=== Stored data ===
- - - - -

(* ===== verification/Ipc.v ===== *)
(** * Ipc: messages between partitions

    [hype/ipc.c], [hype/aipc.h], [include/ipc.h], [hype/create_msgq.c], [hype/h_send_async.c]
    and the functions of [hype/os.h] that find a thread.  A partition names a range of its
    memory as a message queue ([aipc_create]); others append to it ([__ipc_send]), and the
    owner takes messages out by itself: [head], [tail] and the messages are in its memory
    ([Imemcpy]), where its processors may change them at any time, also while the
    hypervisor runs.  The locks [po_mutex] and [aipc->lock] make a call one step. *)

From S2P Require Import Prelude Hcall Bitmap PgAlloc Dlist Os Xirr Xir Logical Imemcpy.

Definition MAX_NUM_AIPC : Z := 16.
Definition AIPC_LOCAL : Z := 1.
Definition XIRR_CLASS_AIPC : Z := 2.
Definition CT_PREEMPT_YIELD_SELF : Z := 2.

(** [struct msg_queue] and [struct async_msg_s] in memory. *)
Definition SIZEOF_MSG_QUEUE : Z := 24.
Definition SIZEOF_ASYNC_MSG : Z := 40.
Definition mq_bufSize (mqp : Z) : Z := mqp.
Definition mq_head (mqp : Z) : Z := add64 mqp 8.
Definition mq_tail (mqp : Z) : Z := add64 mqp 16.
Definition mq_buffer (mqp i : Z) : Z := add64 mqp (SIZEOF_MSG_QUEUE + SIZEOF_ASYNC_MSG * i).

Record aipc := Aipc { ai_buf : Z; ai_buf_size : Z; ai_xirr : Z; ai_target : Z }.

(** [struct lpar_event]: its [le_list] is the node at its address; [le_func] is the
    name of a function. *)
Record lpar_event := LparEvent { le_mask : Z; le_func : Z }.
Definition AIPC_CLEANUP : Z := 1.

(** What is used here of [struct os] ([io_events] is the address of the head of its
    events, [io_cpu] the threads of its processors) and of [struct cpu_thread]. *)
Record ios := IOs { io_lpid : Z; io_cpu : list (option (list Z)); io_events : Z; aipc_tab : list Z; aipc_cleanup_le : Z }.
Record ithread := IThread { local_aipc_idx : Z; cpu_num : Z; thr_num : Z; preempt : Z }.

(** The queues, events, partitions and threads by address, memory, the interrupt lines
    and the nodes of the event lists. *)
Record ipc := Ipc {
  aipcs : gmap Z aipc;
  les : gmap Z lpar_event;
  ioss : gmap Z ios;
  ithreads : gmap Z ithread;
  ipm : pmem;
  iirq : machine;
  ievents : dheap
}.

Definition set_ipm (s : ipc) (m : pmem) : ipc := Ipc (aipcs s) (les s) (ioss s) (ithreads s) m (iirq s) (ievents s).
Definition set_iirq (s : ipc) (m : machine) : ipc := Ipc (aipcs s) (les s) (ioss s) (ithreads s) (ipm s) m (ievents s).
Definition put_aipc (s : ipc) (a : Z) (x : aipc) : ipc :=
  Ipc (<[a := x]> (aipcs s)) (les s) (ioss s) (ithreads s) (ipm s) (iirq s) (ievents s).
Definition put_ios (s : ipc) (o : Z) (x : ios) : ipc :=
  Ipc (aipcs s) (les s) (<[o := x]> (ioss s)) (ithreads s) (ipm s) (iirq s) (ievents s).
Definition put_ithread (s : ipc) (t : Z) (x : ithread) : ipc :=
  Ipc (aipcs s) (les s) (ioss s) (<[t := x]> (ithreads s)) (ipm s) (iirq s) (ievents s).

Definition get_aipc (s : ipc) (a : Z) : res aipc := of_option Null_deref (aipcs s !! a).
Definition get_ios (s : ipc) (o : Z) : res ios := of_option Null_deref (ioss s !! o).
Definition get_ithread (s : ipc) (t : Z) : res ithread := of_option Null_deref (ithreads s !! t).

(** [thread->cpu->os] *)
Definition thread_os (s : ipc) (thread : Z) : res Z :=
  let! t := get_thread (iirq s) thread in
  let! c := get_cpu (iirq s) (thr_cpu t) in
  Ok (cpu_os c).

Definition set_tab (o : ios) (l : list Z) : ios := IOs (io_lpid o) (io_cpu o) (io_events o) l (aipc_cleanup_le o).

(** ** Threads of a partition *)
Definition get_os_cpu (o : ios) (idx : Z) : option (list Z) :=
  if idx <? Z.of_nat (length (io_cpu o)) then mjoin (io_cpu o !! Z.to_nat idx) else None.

- - - - -

=== What is needed ===
Would you retype the lines above from the one with "Definition mq_bufSize (mqp : Z) : Z := mqp." down to the one with "Record aipc := Aipc", word for word, both ends included and no other lines?

=== Problem solution ===
Definition mq_bufSize (mqp : Z) : Z := mqp.
Definition mq_head (mqp : Z) : Z := add64 mqp 8.
Definition mq_tail (mqp : Z) : Z := add64 mqp 16.
Definition mq_buffer (mqp i : Z) : Z := add64 mqp (SIZEOF_MSG_QUEUE + SIZEOF_ASYNC_MSG * i).

Record aipc := Aipc { ai_buf : Z; ai_buf_size : Z; ai_xirr : Z; ai_target : Z }.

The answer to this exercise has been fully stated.